▶ Exercise description: Only the lines from the one with "kread 4 (a +" through the end of the material below belong in the reply; transcribe them exactly.

▶ Available data:

Definition touch (vpn : Z) : st machine Z :=
  w ← get;
  match ptes (umm w) !! vpn with
  | Some p => mret p
  | None =>
      p ← fault_page vpn;
      on_mm (modify (λ u, set_ptes (<[vpn := p]> (ptes u)) u)) ;;
      mret p
  end.

Definition ubyte (a : Z) : st machine Z :=
  p ← touch (a / PAGE_SIZE);
  w ← get;
  mret (kmem (kern w) (p * PAGE_SIZE + a mod PAGE_SIZE)).

Fixpoint ubytes (n : nat) (a : Z) : st machine (list Z) :=
  match n with
  | O => mret []
  | S n => b ← ubyte a; bs ← ubytes n (a + 1); mret (b :: bs)
  end.

Definition uread (n : nat) (a : Z) : st machine Z := bs ← ubytes n a; mret (le_combine bs).

(** ** vdso-access.c: code that runs in user space

    [vdso_data] is the address of [_vdso_data] in the process. *)

Definition __vdso_get_vtask_base (vdso_data : Z) : Z := vdso_data - 6 * 4096 - 8 * 16.

Definition __vdso_get_vtask_metadata (vdso_data : Z) : Z := __vdso_get_vtask_base vdso_data.

(** [pid] is unsigned, so [meta->pid <= 0] holds for 0 only. *)
Definition __vdso_get_task_struct (vdso_data : Z) : st machine Z :=
  let meta := __vdso_get_vtask_metadata vdso_data in
  if meta =? 0 then mret 0
  else
    magic ← uread 8 (meta + META_MAGIC);
    if negb (magic =? VTASK_MAGIC) then mret 0
    else
      pid ← uread 4 (meta + META_PID);
      if pid <=? 0 then mret 0
      else
        offset ← uread 8 (meta + META_TASK_OFFSET);
        mret (__vdso_get_vtask_base vdso_data + PAGE_SIZE + offset).

Definition __vdso_get_task_pid (L : task_layout) (vdso_data : Z) : st machine Z :=
  task ← __vdso_get_task_struct vdso_data;
  if task =? 0 then mret (-1) else v ← uread 4 (task + OFF_PID L); mret (s32 v).

Definition __vdso_get_task_tgid (L : task_layout) (vdso_data : Z) : st machine Z :=
  task ← __vdso_get_task_struct vdso_data;
  if task =? 0 then mret (-1) else v ← uread 4 (task + OFF_TGID L); mret (s32 v).

(** The copying loop at index [i] of [n] turns left; [buf] is the caller's
    buffer. *)
Fixpoint comm_loop (n : nat) (comm : Z) (size i : Z) (buf : list Z) : st machine (Z * list Z) :=
  match n with
  | O => mret (i, buf)
  | S n =>
      if (i <? size - 1) && (i <? TASK_COMM_LEN - 1) then
        c ← ubyte (comm + i);
        if c =? 0 then mret (i, buf)
        else
          buf ← lift (zinsert buf i c);
          comm_loop n comm size (i + 1) buf
      else mret (i, buf)
  end.

(** [buf] is [None] for NULL; the result is NULL or the buffer.  The loop makes
    at most [TASK_COMM_LEN] turns. *)
Definition __vdso_get_task_comm (L : task_layout) (vdso_data : Z) (buf : option (list Z))
    (size : Z) : st machine (option (list Z)) :=
  match buf with
  | None => mret None
  | Some buf =>
      if size <=? 0 then mret None
      else
        task ← __vdso_get_task_struct vdso_data;
        if task =? 0 then mret None
        else
          r ← comm_loop (Z.to_nat TASK_COMM_LEN) (task + OFF_COMM L) size 0 buf;
          match r with
          | (i, buf) => buf ← lift (zinsert buf i 0); mret (Some buf)
          end
  end.

Definition __vdso_check_task_mapping (vdso_data : Z) : st machine Z :=
  let meta := __vdso_get_vtask_metadata vdso_data in
  if meta =? 0 then mret 0
  else
    magic ← uread 8 (meta + META_MAGIC);
    mret (if negb (magic =? VTASK_MAGIC) then 0 else 1).

Definition __vdso_get_task_struct_addr (vdso_data : Z) : st machine Z :=
  let meta := __vdso_get_vtask_metadata vdso_data in
  if meta =? 0 then mret 0
  else
    magic ← uread 8 (meta + META_MAGIC);
    if negb (magic =? VTASK_MAGIC) then mret 0 else uread 8 (meta + META_TASK_ADDR).

Definition __vdso_get_task_timestamp (vdso_data : Z) : st machine Z :=
  let meta := __vdso_get_vtask_metadata vdso_data in
  if meta =? 0 then mret 0
  else
    magic ← uread 8 (meta + META_MAGIC);
    if negb (magic =? VTASK_MAGIC) then mret 0 else uread 8 (meta + META_TIMESTAMP).

(** ** vdso_get_task_info.c *)

(** [struct task_info] *)
Record task_info := TaskInfo {
  ti_pid : Z;
  ti_task_struct_ptr : Z;
  ti_comm : list Z;
  ti_state : Z;
  ti_prio : Z;
  ti_ppid : Z }.

(** The fields of a task that are read; [real_parent] is the parent's pid, if
    there is a parent. *)
Record task_fields := TaskFields {
  tf_addr : Z;
  tf_pid : Z;
  tf_comm : list Z;
  tf_state : Z;
  tf_prio : Z;
  tf_real_parent : option Z }.

(** [info] is false for NULL, [writable] whether [copy_to_user] succeeds; the
    second component is what user space receives. *)
Definition __vdso_get_task_info (info writable : bool) (task : task_fields) :
    Z * option task_info :=
  if negb info then (- EINVAL, None)
  else
    let local_info := TaskInfo (tf_pid task) (tf_addr task) (take 16 (tf_comm task))
      (tf_state task) (tf_prio task) (default 0 (tf_real_parent task)) in
    if negb writable then (- EFAULT, None) else (0, Some local_info).

(** ** Remaining kernel side *)

(** [_vdso_data_offset] is the build's offset of [_vdso_data] in the vvar page. *)
Definition arch_get_vdso_data (_vdso_data_offset vvar_page : Z) : Z := vvar_page + _vdso_data_offset.

(** The image must be whole pages ([BUG_ON]); [None] is the BUG. *)
Definition init_vdso_image (im : vdso_image) : option unit :=
  if negb (size im mod PAGE_SIZE =? 0) then None else Some tt.

Definition init_vdso (vdso_image_64 : vdso_image) (vdso_image_x32 : option vdso_image) : option Z :=
  match init_vdso_image vdso_image_64 with
  | None => None
  | Some _ =>
      match vdso_image_x32 with
      | None => Some 0
      | Some im => match init_vdso_image im with None => None | Some _ => Some 0 end
      end
  end.

(** The boot parameter, by the number it parses to: the new [vdso64_enabled]
    and the result. *)
Definition vdso_setup (n : Z) : Z * Z := (u32 n, 1).

(** ** The kernel side *)

(** The pages of a process's vtask region when the metadata page is at [meta]
    and the task at [task]. *)
Definition vtask_page (meta task i : Z) : Z :=
  if i =? 0 then virt_to_page meta else virt_to_page task + (i - 1).

(** [meta] is the metadata page, set up by [init_vtask]. *)
Record kernel_ok (meta : Z) (k : kernel) : Prop := {
  ko_meta : vtask_meta k = Some meta;
  ko_aligned : meta mod PAGE_SIZE = 0;
  ko_page0 : head (vtask_pages k) = Some (Some (virt_to_page meta));
  ko_magic : kread 8 (meta + META_MAGIC) (kmem k) = VTASK_MAGIC }.

(** The structure at [task] does not overlap the metadata. *)
Definition task_apart (L : task_layout) (meta task : Z) : Prop :=
  task + TASK_SIZE L ≤ meta ∨ meta + PAGE_SIZE ≤ task.

Lemma init_vtask_ok a k :
  a mod PAGE_SIZE = 0 → kernel_ok a (init_vtask (Some a) k).2 ∧
  kread 4 (a + META_PID) (kmem (init_vtask (Some a) k).2) = 2 ^ 32 - 114514.
Proof.
  intros Ha. unfold META_PID. split; [split; [done|done|done|]|].
  - cbn [init_vtask snd kmem]. unfold META_MAGIC, META_TASK_OFFSET, META_TASK_ADDR, META_PID, META_TIMESTAMP.
    rewrite !kread_kwrite_ne by lia. by rewrite kread_kwrite_eq.
  - cbn [init_vtask snd kmem]. unfold META_TIMESTAMP, META_PID.
    rewrite kread_kwrite_ne by lia. by rewrite kread_kwrite_eq.
Qed.

Section update.
Context (L : task_layout) (meta task jiffies : Z) (k : kernel).
Hypothesis (Hk : kernel_ok meta k).
Hypothesis (Hta : task_apart L meta task).
Hypothesis (Hbytes : ∀ b, is_u 8 (kmem k b)).
Hypothesis (Hoff : 0 ≤ OFF_PID L ∧ OFF_PID L + 4 ≤ TASK_SIZE L).
Hypothesis (Htask : 0 < task < 2 ^ 64).

Lemma update_eq : update_vtask_page L jiffies task k =
  Kernel
    (kwrite 8 (meta + META_TIMESTAMP) (u64 jiffies)
      (kwrite 4 (meta + META_PID) (kread 4 (task + OFF_PID L)
         (kwrite 8 (meta + META_TASK_ADDR) task
            (kwrite 8 (meta + META_TASK_OFFSET) (task mod PAGE_SIZE) (kmem k))))
      (kwrite 8 (meta + META_TASK_ADDR) task
         (kwrite 8 (meta + META_TASK_OFFSET) (task mod PAGE_SIZE) (kmem k)))))
    (Some <$> (vtask_page meta task <$> seqZ 0 6)) (Some meta).
Proof.
  unfold update_vtask_page. rewrite (ko_meta _ _ Hk), (ko_page0 _ _ Hk).
  rewrite (proj2 (Z.eqb_neq task 0)) by lia. f_equal. cbn. unfold vtask_page, virt_to_page, PAGE_SIZE.
  cbn. replace ((task - task mod 4096) / 4096) with (task / 4096); [done|].
  pose proof (Z.div_mod task 4096). rewrite <-(Z.div_mul (task / 4096) 4096) at 1 by lia. f_equal. lia.
Qed.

▶ Task result:
  kread 4 (a + META_PID) (kmem (init_vtask (Some a) k).2) = 2 ^ 32 - 114514.
Proof.
  intros Ha. unfold META_PID. split; [split; [done|done|done|]|].
  - cbn [init_vtask snd kmem]. unfold META_MAGIC, META_TASK_OFFSET, META_TASK_ADDR, META_PID, META_TIMESTAMP.
    rewrite !kread_kwrite_ne by lia. by rewrite kread_kwrite_eq.
  - cbn [init_vtask snd kmem]. unfold META_TIMESTAMP, META_PID.
    rewrite kread_kwrite_ne by lia. by rewrite kread_kwrite_eq.
Qed.

Section update.
Context (L : task_layout) (meta task jiffies : Z) (k : kernel).
Hypothesis (Hk : kernel_ok meta k).
Hypothesis (Hta : task_apart L meta task).
Hypothesis (Hbytes : ∀ b, is_u 8 (kmem k b)).
Hypothesis (Hoff : 0 ≤ OFF_PID L ∧ OFF_PID L + 4 ≤ TASK_SIZE L).
Hypothesis (Htask : 0 < task < 2 ^ 64).

Lemma update_eq : update_vtask_page L jiffies task k =
  Kernel
    (kwrite 8 (meta + META_TIMESTAMP) (u64 jiffies)
      (kwrite 4 (meta + META_PID) (kread 4 (task + OFF_PID L)
         (kwrite 8 (meta + META_TASK_ADDR) task
            (kwrite 8 (meta + META_TASK_OFFSET) (task mod PAGE_SIZE) (kmem k))))
      (kwrite 8 (meta + META_TASK_ADDR) task
         (kwrite 8 (meta + META_TASK_OFFSET) (task mod PAGE_SIZE) (kmem k)))))
    (Some <$> (vtask_page meta task <$> seqZ 0 6)) (Some meta).
Proof.
  unfold update_vtask_page. rewrite (ko_meta _ _ Hk), (ko_page0 _ _ Hk).
  rewrite (proj2 (Z.eqb_neq task 0)) by lia. f_equal. cbn. unfold vtask_page, virt_to_page, PAGE_SIZE.
  cbn. replace ((task - task mod 4096) / 4096) with (task / 4096); [done|].
  pose proof (Z.div_mod task 4096). rewrite <-(Z.div_mul (task / 4096) 4096) at 1 by lia. f_equal. lia.
Qed.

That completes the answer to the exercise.